Le Tribunal de commerce de Narbonne, dans un jugement du 4 février 2026, a prononcé la liquidation judiciaire simplifiée d’une société. La procédure faisait suite à un redressement judiciaire ouvert le 4 décembre 2025, rendant nécessaire l’appréciation de l’impossibilité manifeste de redressement. Le mandataire judiciaire et le ministère public requéraient la conversion, le gérant y étant favorable. La question de droit portait sur la réunion des conditions légales pour prononcer la liquidation judiciaire. Le tribunal a fait droit à ces demandes en constatant l’absence de toute solution viable.

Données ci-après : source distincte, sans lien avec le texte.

(** The name of a function that was called on is the suggestion, if the
    call gave one, and the name it had otherwise. *)
Lemma replay_applied tr f o :
  NoDup (applied tr) → Apply f o ∈ tr →
  replay bv tr f = match o with
                   | Suggested s => s
                   | NoSuggestion | Raises => name bv f
                   end.
Proof.
  induction tr as [|e tr IH] using rev_ind; intros Hnd Hin.
  { by apply elem_of_nil in Hin. }
  rewrite applied_app in Hnd. apply NoDup_app in Hnd as (Hnd & Hdis & _).
  rewrite replay_snoc. apply elem_of_app in Hin as [Hin|Hin].
  - assert (Hf : f ∈ applied tr) by (apply elem_of_applied; eauto).
    destruct e as [g [s| |]|g]; try by apply IH.
    rewrite fn_lookup_insert_ne; [by apply IH|].
    intros ->. apply (Hdis f Hf). simpl. set_solver.
  - apply list_elem_of_singleton in Hin as <-.
    destruct o as [s| |].
    + by rewrite fn_lookup_insert.
    + apply replay_not_applied. intros Hf. apply (Hdis f Hf). simpl. set_solver.
    + apply replay_not_applied. intros Hf. apply (Hdis f Hf). simpl. set_solver.
Qed.

(** On a closed snapshot the loop never meets a function from outside. *)
Lemma run_within n st :
  closed bv →
  (∀ f, f ∈ todo st ∨ f ∈ done st → f ∈ functions bv) →
  ∀ f, f ∈ todo (state_of (run n st)) ∨ f ∈ done (state_of (run n st)) →
       f ∈ functions bv.
Proof.
  intros Hclosed. revert st. induction n as [|n IH]; intros st Hin; simpl.
  { done. }
  pose proof (loop_iteration_iteration st) as Hc.
  destruct Hc as [E|rest cur E Hi|rest cur E Hout R|rest cur E Hout R D
                 |rest cur s E Hout R D Sg|rest cur E Hout R D Sg
                 |rest cur E Hout R D Sg]; simpl.
  (* the function that is finalized was on the worklist *)
  4-6: apply IH; simpl; rewrite <- E; intros f [Hf|Hf]; [apply Hin; by left|];
    apply elem_of_union in Hf as [->%elem_of_singleton|Hf];
    [apply Hin; left; rewrite E; set_solver|apply Hin; by right].
  - done.
  - apply IH. simpl. intros f [Hf|Hf]; apply Hin; [|by right].
    left. rewrite E. set_solver.
  - apply IH. simpl. intros f [Hf|Hf]; [|apply Hin; by right].
    apply elem_of_app in Hf as [Hf|Hf];
      [apply Hin; left; rewrite E; set_solver|].
    apply elem_of_cons in Hf as [->|Hf];
      [apply Hin; left; rewrite E; set_solver|].
    apply list_elem_of_filter in Hf as [_ Hf].
    apply (Hclosed cur f); [|done]. apply Hin. left. rewrite E. set_solver.
  - intros f [Hf|Hf]; apply Hin; [|by right]. left. rewrite E. set_solver.
Qed.

(** A rank that drops along every call rules out cycles. *)
Lemma ranked_acyclic (rank : FunctionRef → nat) :
  (∀ a b, b ∈ callees bv a → rank b < rank a) → acyclic bv.
Proof.
  intros Hr f _ Hp.
  assert (Hlt : ∀ a b, path bv a b → rank b < rank a).
  { induction 1 as [a b Hab|a b c Hab _ IH].
    - by apply Hr.
    - specialize (Hr a b Hab). lia. }
  specialize (Hlt f f Hp). lia.
Qed.

(** *** The whole-program rename *)

(** C1. The classifier check of the whole-program rename. Take the
    function popped from the worklist, with all its callees done. If it is
    done already it is dropped and nothing else happens. Otherwise, if its
    name is classified as derived (meaningful), no call of [apply_suggestion]
    is made and it is added to [done]; if its name is not, [apply_suggestion]
    is called on it, once, and when the call returns, with or without a new
    name, the function is added to [done]. Over a whole run, every function
    handed to [apply_suggestion] has a name that is not classified as
    derived. *)
Theorem rename_only_placeholders :
  (∀ st rest current,
     todo st = rest ++ [current] →
     all_callees_done bv current st = true →
     if decide (current ∈ done st)
     then loop_iteration is_derived_func_name suggest bv st
          = Continue (set_todo rest st)
     else if is_derived_func_name (names st current)
     then ∃ st',
            loop_iteration is_derived_func_name suggest bv st = Continue st'
            ∧ trace st' = trace st ++ [MarkDone current]
            ∧ names st' = names st
            ∧ done st' = {[current]} ∪ done st
     else match suggest (names st) current with
          | Raises =>
              ∃ st',
                loop_iteration is_derived_func_name suggest bv st = Abort st'
                ∧ trace st' = trace st ++ [Apply current Raises]
          | o =>
              ∃ st',
                loop_iteration is_derived_func_name suggest bv st
                = Continue st'
                ∧ trace st' = trace st ++ [Apply current o; MarkDone current]
                ∧ names st' = match o with
                              | Suggested s => <[current := s]> (names st)
                              | NoSuggestion | Raises => names st
                              end
                ∧ done st' = {[current]} ∪ done st
          end)
  ∧ (∀ fuel f o,
       Apply f o ∈ trace (state_of
         (worklist_loop is_derived_func_name suggest bv fuel
            (initial_state bv))) →
       is_derived_func_name (name bv f) = false).
Proof.
  split.
  - intros st rest current E R.
    destruct (decide (current ∈ done st)) as [Hin|Hout].
    { apply step_eq. by apply (iter_stale _ _ _ st rest current). }
    destruct (is_derived_func_name (names st current)) eqn:D.
    { eexists.
      split; [apply step_eq; by apply (iter_keep _ _ _ st rest current)|].
      repeat split. }
    destruct (suggest (names st) current) as [s| |] eqn:S.
    + eexists.
      split; [apply step_eq; by apply (iter_rename _ _ _ st rest current s)|].
      repeat split.
    + eexists.
      split; [apply step_eq; by apply (iter_silent _ _ _ st rest current)|].
      repeat split.
    + eexists.
      split; [apply step_eq; by apply (iter_raise _ _ _ st rest current)|].
      repeat split.
  - intros fuel f o. apply observed_call, run_observed.
Qed.

(** C5. Dependency order. In every state a run goes through, if [A] is
    done, [B] is a callee of [A] and no path leads from [B] back to [A], then
    [B] was marked done strictly before [A]. And whenever an iteration adds a
    function to [done], all callees of that function are in [done] before
    the iteration. *)
Theorem callee_before_caller :
  (∀ fuel A B,
     let st := state_of (worklist_loop is_derived_func_name suggest bv fuel
                           (initial_state bv)) in
     B ∈ callees bv A → ¬ path bv B A → A ∈ done st →
     before B A (done_order (trace st)))
  ∧ (∀ st st' f,
       loop_iteration is_derived_func_name suggest bv st = Continue st' →
       f ∉ done st → f ∈ done st' →
       ∀ c, c ∈ callees bv f → c ∈ done st).
Proof.
  split.
  - intros fuel A B st HB _ HA. pose proof (run_observed fuel) as Hobs.
    fold st in Hobs. apply (obs_done _ _ _ _ Hobs) in HA.
    apply list_elem_of_split in HA as (l1 & l2 & E).
    pose proof (observed_callees st Hobs l1 A l2 E B HB) as HB1.
    apply list_elem_of_lookup in HB1 as [i Hi].
    exists i, (length l1). rewrite E. split; [by eapply lookup_lt_Some|].
    split; [by apply lookup_app_l_Some|]. by apply list_lookup_middle.
  - intros st st' f Hs Hout Hin.
    pose proof (loop_iteration_iteration st) as Hc. rewrite Hs in Hc.
    inversion Hc as [|? ? E ?|? ? E ? ?|rest cur E Ho R D
                    |rest cur s E Ho R D Sg|rest cur E Ho R D Sg|];
      subst; simpl in *; try done.
    all: assert (f = cur) as -> by set_solver.
    all: by apply all_callees_done_true.
Qed.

I. L’impossibilité manifeste de redressement comme fondement de la conversion
La décision établit que la situation économique compromise de l’entreprise interdit tout redressement. Le tribunal retient que « le redressement est manifestement impossible » (Motifs, p. 2), reprenant la condition de l’article L.631-15 II du Code de commerce. Cette appréciation se fonde sur un passif déclaré de 350 089,14 euros, incluant des dettes fiscales et sociales importantes. La perte d’un client majeur et l’effondrement des prix de vente des palettes de 20 à 6 euros l’unité aggravent cette situation. La cessation de l’activité est ainsi inéluctable, justifiant la conversion.
II. L’application de la procédure simplifiée de liquidation judiciaire
Le tribunal applique la procédure simplifiée en raison des critères objectifs remplis par le débiteur. Il relève que « l’actif du débiteur ne comprend pas de bien immobilier, que le chiffre d’affaires annuel (…) est inférieur ou égal à 750.000,00 euros hors taxes » (Motifs, p. 2). Le nombre de salariés, nul depuis plus de six mois, est également inférieur à cinq. Ces éléments correspondent aux seuils des articles L.644-1 et suivants du Code de commerce. La valeur de cette solution est d’accélérer la clôture de la procédure et de réduire les frais. Sa portée est de rappeler le caractère automatique de la simplification pour les petites entreprises.